If only Kai Ming knew the whole story of Iroh and Ursa's match, maybe she'd realize stranger things were possible.


Jeong Jeong would have been wasted behind a desk.

His scarred right eye briefly met Iroh's from across the frozen battlefield, just as he smartly avoided a nasty blow from a water whip and punched out at his opponent's legs. Caught by ambush as they were, the waterbenders here had little in the way of armor; the man went down with a shriek, clutching at his ruined limbs.

The healers would've been able to fix him, those women who'd already surrendered and were heaving sobs as their men fell now. Couldn't the Northerners see how badly they'd crippled themselves by not training the women?

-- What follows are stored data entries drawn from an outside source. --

(** [ersha-dispatch/src/edge/tcp.rs:221-247] handle_edge_device: the payload of a message; [rest] is
    the buffer that remains *)
Definition on_payload (device_id : DeviceId) (location_raw : Z) (payload rest : bytes) (sh : Shared) :
    Shared * Phase :=
  match packet_from_bytes payload with
  | Err e => (sh, Done (Unreported device_id) (Err (EdgeConnectionError.Postcard e)))
  | Ok packet =>
      match convert_metric (rp_metric packet) with
      | None => (sh, Panicked device_id)
      | Some metric =>
          let reading := edge_reading device_id location_raw packet metric (sh_next sh) in
          if sh_rx_open sh then
            (mkShared (sh_state sh) (sh_sent sh ++ [Reading reading]) true (1 + sh_next sh),
             Decoding device_id location_raw rest)
          else
            disconnect device_id (DisconnectionReason.Error "Channel closed") (Err EdgeConnectionError.ChannelClosed)
              (mkShared (sh_state sh) (sh_sent sh) false (1 + sh_next sh))
      end
  end.

(** [ersha-dispatch/src/edge/tcp.rs:204-250] handle_edge_device: one turn of the [while] loop *)
Definition decode_one (device_id : DeviceId) (location_raw : Z) (buf : bytes) (sh : Shared) : Shared * Phase :=
  match buf with
  | [] => (sh, Receiving device_id location_raw [])
  | _ =>
      match msg_take_from_bytes buf with
      | More => (sh, Receiving device_id location_raw buf)
      | Bad e => disconnect device_id (DisconnectionReason.Error e) (Err (EdgeConnectionError.Postcard e)) sh
      | Got msg rest =>
          if decide (msg_preamble msg = PACKET_PREAMBLE) then
            match msg_type msg with
            | MsgReading => on_payload device_id location_raw (msg_payload msg) rest sh
            end
          else disconnect device_id (DisconnectionReason.Error "Invalid preamble")
                 (Err (EdgeConnectionError.InvalidPreamble (msg_preamble msg))) sh
      end
  end.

The Southern tribe didn't have a fancy capital city, but they had fight; it had taken decades of far too many focused raids to wipe out their waterbenders, and there was no chance of pushing Southern waterbenders into servitude in the Fire Nation. Not with their fighting spirit, and especially not after that one who'd escaped…

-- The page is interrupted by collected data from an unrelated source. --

(** A tick of a waiting uploader, with nothing in between, leaves nothing pending. *)
Lemma tick_drains {good} `{!Responsive L dispatcher_id location good} instant (s : System) :
  (forall s, exists s' l, fetch_pending (V := SensorReading) s = (s', Ok l)) ->
  (forall s, exists s' l, fetch_pending (V := DeviceStatus) s = (s', Ok l)) ->
  (forall ids s, snd (mark_uploaded (V := SensorReading) ids s) = Ok tt) ->
  (forall ids s, snd (mark_uploaded (V := DeviceStatus) ids s) = Ok tt) ->
  sys_inv s -> sys_stage s = Waiting -> good (sys_net s) ->
  let s' := sys_run (Tick instant :: replicate 5 Upload) s in
  sys_reachable s s' /\ sent s' = sent s /\ sys_received s' = sys_received s /\ pending (rview (sys_storage s')) = [].
Proof.
  intros F1 F2 M1 M2 Hi Hw Hg. rewrite sys_run_cons.
  assert (sys_reachable s (sys_step (Tick instant) s)) as Hr
    by (apply sys_reach_step; [constructor|]; cbn; by rewrite Hw).
  destruct (begin_tick_good dispatcher_id location instant (sys_uploader s) (drawn s) Hg) as (u1 & n1 & Hb & Hg1).
  pose proof (begin_tick_frame dispatcher_id location instant (sys_uploader s) (drawn s) (di_prime _ _ _ _ _ _ _ _ _ Hi)) as Hf.
  rewrite Hb in Hf. destruct Hf as (Hst & _).
  assert (sys_step (Tick instant) s = put_uploader u1 n1 FetchReadings s) as Hs1.
  { cbn [DispatchSystem.sys_step]. change (sh_next (srv_shared (sys_server s))) with (drawn s). by rewrite Hb. }
  pose proof (sys_run_uploads 5 (sys_step (Tick instant) s)) as Hu. rewrite Hs1 in *.
  replace (sys_uploader (put_uploader u1 n1 FetchReadings s)) with u1 in Hu by (by destruct u1).
  change (drawn (put_uploader u1 n1 FetchReadings s)) with n1 in Hu.
  change (sys_stage (put_uploader u1 n1 FetchReadings s)) with FetchReadings in Hu.
  rewrite upload_steps_batch in Hu. destruct (upload_batch dispatcher_id u1 n1) as [u n] eqn:Hub.
  cbv zeta in Hu |- *. revert Hu. generalize (sys_run (replicate 5 Upload) (put_uploader u1 n1 FetchReadings s)).
  intros s' (Hr' & Hs' & Hrec & Hup & _). split_and!; [by eapply sys_reachable_trans|exact Hs'|exact Hrec|].
  assert (storage_inv (rinv := rinv) (sinv := sinv) (up_storage u1)) as Hst1 by (rewrite Hst; apply Hi).
  assert (forall b, exists net' a, link_batch_upload b (up_net u1) = (net', Ok a)) as Hresp
    by (intros b; destruct (responsive_batch b _ Hg1) as (net' & a & ? & _); eauto).
  destruct (upload_batch_drains dispatcher_id u1 n1 Hst1 F1 F2 M1 M2 Hresp) as (_ & Hp & _).
  rewrite Hub in Hp. cbn [fst] in Hp. rewrite <- Hup in Hp. exact Hp.
Qed.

Jeong Jeong caught another tribal warrior's club and turned it around on him, a sickening crunch resounding from the man's skull. Ouch. Yes, Jeong Jeong was of much greater use to his country out here than shackled to the palace. It was a shame, though. Iroh always felt much better with Jeong Jeong in charge of guarding his family while he was gone.

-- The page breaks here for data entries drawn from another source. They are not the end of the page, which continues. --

(* ===== verification/DeliverySqlite.v ===== *)
(** * Every reading of a dispatcher, on SQLite at both ends

    ersha-prime on its SQLite registries keeps readings as [PrimeKeeps] asks, to the second, as long as
    its database answers; a dispatcher whose own storage is the SQLite one meets the storage contract.
    So Delivery.v holds of the two of them, over the wire. *)
From Stdlib Require Import ZArith Lia Strings.String.
From stdpp Require Import base gmap strings list.
From S2P Require Import Prelude Platform Core Samples Filter Registry InMemory RpcFrame Rpc EdgeDevice EdgeTcp.
From S2P Require Import Sql SqlCodec SqliteDispatcher SqliteReading SqliteDevice SqliteStatus.
From S2P Require Import PrimeHandlers DispatchStorage DispatchSqlite DispatchMain EndToEnd PrimeSqlite RpcLink.
From S2P Require Import DispatchSystem Delivery.
Open Scope Z_scope.

#[local] Existing Instance SqliteReadingProofs.codec_laws.

Section sqlite_keeps.
Context `{UlidTextLaws} `{JiffLaws} `{!RowOrder}.

(** The registries hold tables of their operations, and the databases of the devices and of the
    readings answer. *)
Definition lite_inv (prime : SqliteState) : Prop :=
  (exists a, SqliteDeviceProofs.represents (tables (device_registry prime)) a) /\
  well_formed SqliteReadingProofs.codec (tables (reading_registry prime)) /\
  (exists l, SqliteStatusProofs.represents (tables (device_status_registry prime)) l) /\
  ~ faulty (device_registry prime) /\ ~ faulty (reading_registry prime).

Definition lite_knows (prime : SqliteState) (d : DeviceId) : bool :=
  match snd (SqliteDeviceRegistry.get d (calm (tables (device_registry prime)))) with Ok (Some _) => true | _ => false end.
Definition lite_kept (prime : SqliteState) (id : ReadingId) : option SensorReading :=
  view SqliteReadingProofs.codec (tables (reading_registry prime)) !! id.

Lemma lite_knows_lookup prime a d : u128 (device_ulid d) ->
  SqliteDeviceProofs.represents (tables (device_registry prime)) a ->
  lite_knows prime d = true <-> is_Some (SqliteDeviceProofs.lookup d a).
Proof.
  intros Hd R. unfold lite_knows. destruct (SqliteDeviceRegistry.get _ _) as [c r] eqn:Hget.
  apply (SqliteDeviceProofs.get_spec d (calm (tables (device_registry prime))) _ _ a Hd R) in Hget as [_ Hr]. cbn.
  destruct r as [[d'|]|e].
  - destruct Hr as (d0 & ss & -> & _). split; [by eexists|done].
  - rewrite Hr. split; [done|by intros []].
  - by destruct Hr as [_ ?%elem_of_nil].
Qed.

#[export] Instance sqlite_keeps :
  PrimeKeeps lite_inv lite_knows lite_kept SqliteReadingProofs.stored reading_wf status_wf.
Proof.
  split.
  - intros r s Hs. unfold on_hello. by destruct (dspr_get _ (dispatcher_registry s)) as [d res].
  - intros b s ([a Ra] & Hwf & [l Rl] & Hfd & Hfr) Hnd Hb Hsb.
    destruct (batch_upload_sqlite b s a l Ra Hwf Rl Hb Hsb)
      as (readings & before & after & _ & Hall & Hview & _ & _ & Rs & _ & Ht & _ & Hwf' & Hfd' & Hfr').
    specialize (Hall Hfd). destruct Hview as [Hview|[_ Hf]]; [|done].
    split; [unfold lite_inv; rewrite Ht; split_and!; eauto|]. split; [unfold lite_knows; by rewrite Ht|].
    assert (forall r, r ∈ bu_readings b -> lite_knows s (rd_device_id r) = true <-> r ∈ readings) as Hin.
    { intros r Hr. rewrite Forall_forall in Hb. destruct (Hb r Hr) as (? & ? & _).
      rewrite (lite_knows_lookup s a) by done. rewrite Hall, list_elem_of_filter. naive_solver. }
    assert (readings `sublist_of` bu_readings b) as Hsub by (rewrite Hall; apply sublist_filter).
    unfold lite_kept. rewrite Hview. split.
    + intros r Hr Hk. change (rd_id r) with (rd_id (SqliteReadingProofs.stored r)).
      apply lookup_insert_all_NoDup; [|apply list_elem_of_fmap_2; by apply Hin].
      assert (rd_id <$> (SqliteReadingProofs.stored <$> readings) = rd_id <$> readings) as ->
        by (rewrite <- list_fmap_compose; by apply list_fmap_ext).
      eapply sublist_NoDup; [exact Hnd|by apply fmap_sublist].
    + intros id Hno. rewrite lookup_insert_all, filter_none; [done|].
      intros x (r & -> & Hr)%list_elem_of_fmap Hid. cbn in Hid.
      pose proof (elem_of_sublist _ _ _ Hr Hsub) as Hrb. pose proof (Hno r Hrb Hid) as Hk.
      apply Hin in Hr; [|done]. congruence.
Qed.

(** ** The SQLite storage of a dispatcher *)

Context `{!Serde SensorReading} `{!Serde DeviceStatus} (now : Z).

Definition lite_readings (db : SqliteStorage.t) := SqliteProofs.table_view rd_id (SqliteStorage.sensor_readings db).
Definition lite_statuses (db : SqliteStorage.t) := SqliteProofs.table_view st_id (SqliteStorage.device_statuses db).

#[export] Instance sqlite_dispatcher_storage : DispatcherStorageLaws (EventStorage0 := SqliteStorage.readings now)
  (EventStorage1 := SqliteStorage.statuses now) reading_storable status_storable
  (fun db => SqliteProofs.well_formed rd_id reading_ulid (SqliteStorage.sensor_readings db))
  (fun db => SqliteProofs.well_formed st_id status_ulid (SqliteStorage.device_statuses db))
  lite_readings lite_statuses SqliteStorage.device_statuses SqliteStorage.sensor_readings.
Proof.
  split.
  - apply (SqliteProofs.sqlite_laws SensorReadings rd_id reading_ulid mkReadingId). by intros [].
  - apply (SqliteProofs.sqlite_laws DeviceStatuses st_id status_ulid mkStatusId). by intros [].
  - unfold lite_statuses. by intros s s' ->.
  - unfold lite_readings. by intros s s' ->.
Qed.

(** ** Both ends on SQLite, over the wire *)

Context `{!EdgeCodec} `{!UlidGen} `{!Clock} {codec : Postcard} `{!PostcardLaws} `{!SmallMessages}.
#[local] Existing Instance sqlite_dispatcher_storage.

(** Whatever statements the dispatcher's database fails, and whatever happens to the calls: a reading is
    on the channel, refused, pending, or marked, and then it is in the readings table of ersha-prime to
    the second if its device is in the devices table. *)
Corollary accounted_sqlite `{!Inj (=) (=) ulid_new} debug dispatcher_id cell (storage : SqliteStorage.t)
    (net : Wire SqliteState) state n0 (s : System SqliteStorage.t (Wire SqliteState)) :
  startable (rinv := fun db => SqliteProofs.well_formed rd_id reading_ulid (SqliteStorage.sensor_readings db))
    (sinv := fun db => SqliteProofs.well_formed st_id status_ulid (SqliteStorage.device_statuses db))
    (rview := lite_readings) (sview := lite_statuses) (inv := wire_inv (inv := lite_inv)) (fine := reading_wf)
    (sfine := status_wf) n0 storage net ->
  sys_reachable (EventStorage0 := SqliteStorage.readings now) (EventStorage1 := SqliteStorage.statuses now)
    debug dispatcher_id cell (sys_start storage net state n0) s ->
  Forall (storable_data (rstorable := reading_storable) (sstorable := status_storable) (fine := reading_wf)
    (sfine := status_wf)) (sent s) ->
  forall k r, sent s !! k = Some (Reading r) ->
    (sys_received s <= k)%nat \/ refused (EventStorage0 := SqliteStorage.readings now) r \/
    lite_readings (sys_storage s) !! rd_id r = Some (r, Pending) \/
    lite_readings (sys_storage s) !! rd_id r = Some (r, Uploaded) /\
      (lite_knows (wire_prime net) (rd_device_id r) = true ->
       lite_kept (wire_prime (sys_net s)) (rd_id r) = Some (SqliteReadingProofs.stored r)).
Proof.
  intros Hst Hreach Hd k r Hk.
  exact (proj1 (accounted (EventStorage0 := SqliteStorage.readings now) (EventStorage1 := SqliteStorage.statuses now)
    (Delivers0 := wire_link_delivers (PrimeKeeps0 := sqlite_keeps)) debug dispatcher_id cell storage net state n0 s
    Hst Hreach Hd k r Hk)).
Qed.
End sqlite_keeps.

"What do you think?" he said to Ru, letting Jeong Jeong handle the last handful of nonbender warriors now.

"He's good," Ru conceded. "Of course, I should've known he'd be if you said so."

"He could be your new lieutenant. This is what he wants."

"I'll consider it." Ru turned his head sharply. "Hey! Hands off the prisoners, moron. That's not what we do with people who surrender."

Iroh sent a death glare at the soldier who slunk away from the weeping women. War was nasty enough business without adding that to the mix. "Where will these ones go? To the western islands?" It was quite trendy out there to have a personal waterbending healer, and Northern women had little fighting spirit to worry about thanks to how they'd been raised.

"Not sure. Could be that, or there are some professors at the medical schools who want to study them."

Korzu was an admirer of the water tribe healers. "If we could do things like that with fire," he had sighed whenever the water tribes came up at school. Iroh thought of his mother-in-law, a peaceful firebending healer herself, and wondered what she would learn from these women.

"Captain Ru," one of the more competent new soldiers emerged out of a hut, carrying a crude mannequin with lines carved all over it. "We found this. We think the healers use it in their studies."

Iroh squinted at the figure, noting that the pattern of lines looked familiar. Wasn't that the flow of chi through the body? "Is there more than one?" he asked the man.

"Yes, there's a few."

"I'd like one," Iroh said to Ru quietly, "if that's alright. I think Ursa might find it interesting."

"That's fine. The medical schools will probably want the rest."

Jeong Jeong slumped back to Ru and Iroh now, panting heavily as he saluted. He was walking with a bit of a limp, which made sense considering a waterbender had successfully trapped his right leg in ice for a moment. "Captain, I believe the town is secured."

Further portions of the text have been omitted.